▸ PROBLEM TO WORK ON
Please output, without any change, the lines of the material below from the very first through the one with "Lemma clear_bit_spec d".

▸ RECORDS SUPPLIED
(* ===== verification/FsBlock.v ===== *)
(** * Block allocation (kernel/fs.c: bzero, balloc, bfree)

    The bitmap as a predicate [used] on block numbers, the routines on single
    blocks lifted to the file-system state, and the effect of [balloc] and
    [bfree]. *)

From S2P Require Import Prelude Spinlock Sleeplock Block BlockCache Log Tx CopyIO Fs.

(** ** Bits *)

Lemma bit_set_spec d bi : 0 <= bi -> bit_set d bi = Z.testbit (get8 d (bi / 8)) (bi mod 8).
Proof.
  intros H. unfold bit_set, bit_mask. rewrite Z.shiftl_1_l. apply truth_land_pow2. apply Z.mod_pos_bound. lia.
Qed.

Lemma lor_byte x k : byte_ok x -> 0 <= k < 8 -> byte_ok (Z.lor x (2^k)).
Proof.
  unfold byte_ok. intros Hx Hk. assert (0 <= Z.lor x (2^k)) by (apply Z.lor_nonneg; lia). split; [done|].
  change 256 with (2^8). apply bits_bound; [lia|done|]. intros i Hi. rewrite Z.lor_spec.
  rewrite (testbit_above x i 8) by lia. rewrite Z.pow2_bits_false by lia. done.
Qed.

Lemma set_bit_spec d bi bj :
  blk_wf d -> 0 <= bi < BPB -> 0 <= bj < BPB -> bit_set (set_bit d bi) bj = (bi =? bj) || bit_set d bj.
Proof.
  intros [Hl Hd] Hi Hj. unfold BPB, BSIZE in *. rewrite !bit_set_spec by lia. unfold set_bit, bit_mask. rewrite Z.shiftl_1_l.
  pose proof (Z.mod_pos_bound bi 8 ltac:(lia)). pose proof (Z.mod_pos_bound bj 8 ltac:(lia)).
  destruct (decide (bi / 8 = bj / 8)) as [E|E].
  - rewrite <- E. rewrite get8_put8_eq by (rewrite Hl; dlia). rewrite wrap8_small.
    2:{ apply lor_byte; [by apply get8_ok|done]. }
    rewrite Z.lor_spec, orb_comm. f_equal. rewrite Z.pow2_bits_eqb by lia.
    destruct (Z.eqb_spec bi bj) as [->|Hne]; [apply Z.eqb_refl|]. apply Z.eqb_neq. dlia.
  - rewrite get8_put8_ne by (try done; dlia). replace (bi =? bj) with false by (bool_goal; by intros ->). done.
Qed.

Lemma clear_bit_spec d bi bj :
  blk_wf d -> 0 <= bi < BPB -> 0 <= bj < BPB -> bit_set (clear_bit d bi) bj = negb (bi =? bj) && bit_set d bj.
Proof.
  intros [Hl Hd] Hi Hj. unfold BPB, BSIZE in *. rewrite !bit_set_spec by lia. unfold clear_bit, bit_mask. rewrite Z.shiftl_1_l.
  pose proof (Z.mod_pos_bound bi 8 ltac:(lia)). pose proof (Z.mod_pos_bound bj 8 ltac:(lia)).
  destruct (decide (bi / 8 = bj / 8)) as [E|E].
  - rewrite <- E. rewrite get8_put8_eq by (rewrite Hl; dlia). rewrite wrap8_small.
    2:{ change (2^8) with 256. apply (land_range _ _ 8); [lia|]. by apply get8_ok. }
    rewrite Z.land_spec, Z.lnot_spec, andb_comm by lia. f_equal. f_equal. rewrite Z.pow2_bits_eqb by lia.
    destruct (Z.eqb_spec bi bj) as [->|Hne]; [apply Z.eqb_refl|]. apply Z.eqb_neq. dlia.
  - rewrite get8_put8_ne by (try done; dlia). replace (bi =? bj) with false by (bool_goal; by intros ->). done.
Qed.

Lemma set_bit_wf d bi : blk_wf d -> blk_wf (set_bit d bi).
Proof. intros [Hl Hd]. split; [unfold set_bit; by rewrite length_put8|by apply put8_ok]. Qed.
Lemma clear_bit_wf d bi : blk_wf d -> blk_wf (clear_bit d bi).
Proof. intros [Hl Hd]. split; [unfold clear_bit; by rewrite length_put8|by apply put8_ok]. Qed.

▸ RESPONSE
(* ===== verification/FsBlock.v ===== *)
(** * Block allocation (kernel/fs.c: bzero, balloc, bfree)

    The bitmap as a predicate [used] on block numbers, the routines on single
    blocks lifted to the file-system state, and the effect of [balloc] and
    [bfree]. *)

From S2P Require Import Prelude Spinlock Sleeplock Block BlockCache Log Tx CopyIO Fs.

(** ** Bits *)

Lemma bit_set_spec d bi : 0 <= bi -> bit_set d bi = Z.testbit (get8 d (bi / 8)) (bi mod 8).
Proof.
  intros H. unfold bit_set, bit_mask. rewrite Z.shiftl_1_l. apply truth_land_pow2. apply Z.mod_pos_bound. lia.
Qed.

Lemma lor_byte x k : byte_ok x -> 0 <= k < 8 -> byte_ok (Z.lor x (2^k)).
Proof.
  unfold byte_ok. intros Hx Hk. assert (0 <= Z.lor x (2^k)) by (apply Z.lor_nonneg; lia). split; [done|].
  change 256 with (2^8). apply bits_bound; [lia|done|]. intros i Hi. rewrite Z.lor_spec.
  rewrite (testbit_above x i 8) by lia. rewrite Z.pow2_bits_false by lia. done.
Qed.

Lemma set_bit_spec d bi bj :
  blk_wf d -> 0 <= bi < BPB -> 0 <= bj < BPB -> bit_set (set_bit d bi) bj = (bi =? bj) || bit_set d bj.
Proof.
  intros [Hl Hd] Hi Hj. unfold BPB, BSIZE in *. rewrite !bit_set_spec by lia. unfold set_bit, bit_mask. rewrite Z.shiftl_1_l.
  pose proof (Z.mod_pos_bound bi 8 ltac:(lia)). pose proof (Z.mod_pos_bound bj 8 ltac:(lia)).
  destruct (decide (bi / 8 = bj / 8)) as [E|E].
  - rewrite <- E. rewrite get8_put8_eq by (rewrite Hl; dlia). rewrite wrap8_small.
    2:{ apply lor_byte; [by apply get8_ok|done]. }
    rewrite Z.lor_spec, orb_comm. f_equal. rewrite Z.pow2_bits_eqb by lia.
    destruct (Z.eqb_spec bi bj) as [->|Hne]; [apply Z.eqb_refl|]. apply Z.eqb_neq. dlia.
  - rewrite get8_put8_ne by (try done; dlia). replace (bi =? bj) with false by (bool_goal; by intros ->). done.
Qed.

Lemma clear_bit_spec d bi bj :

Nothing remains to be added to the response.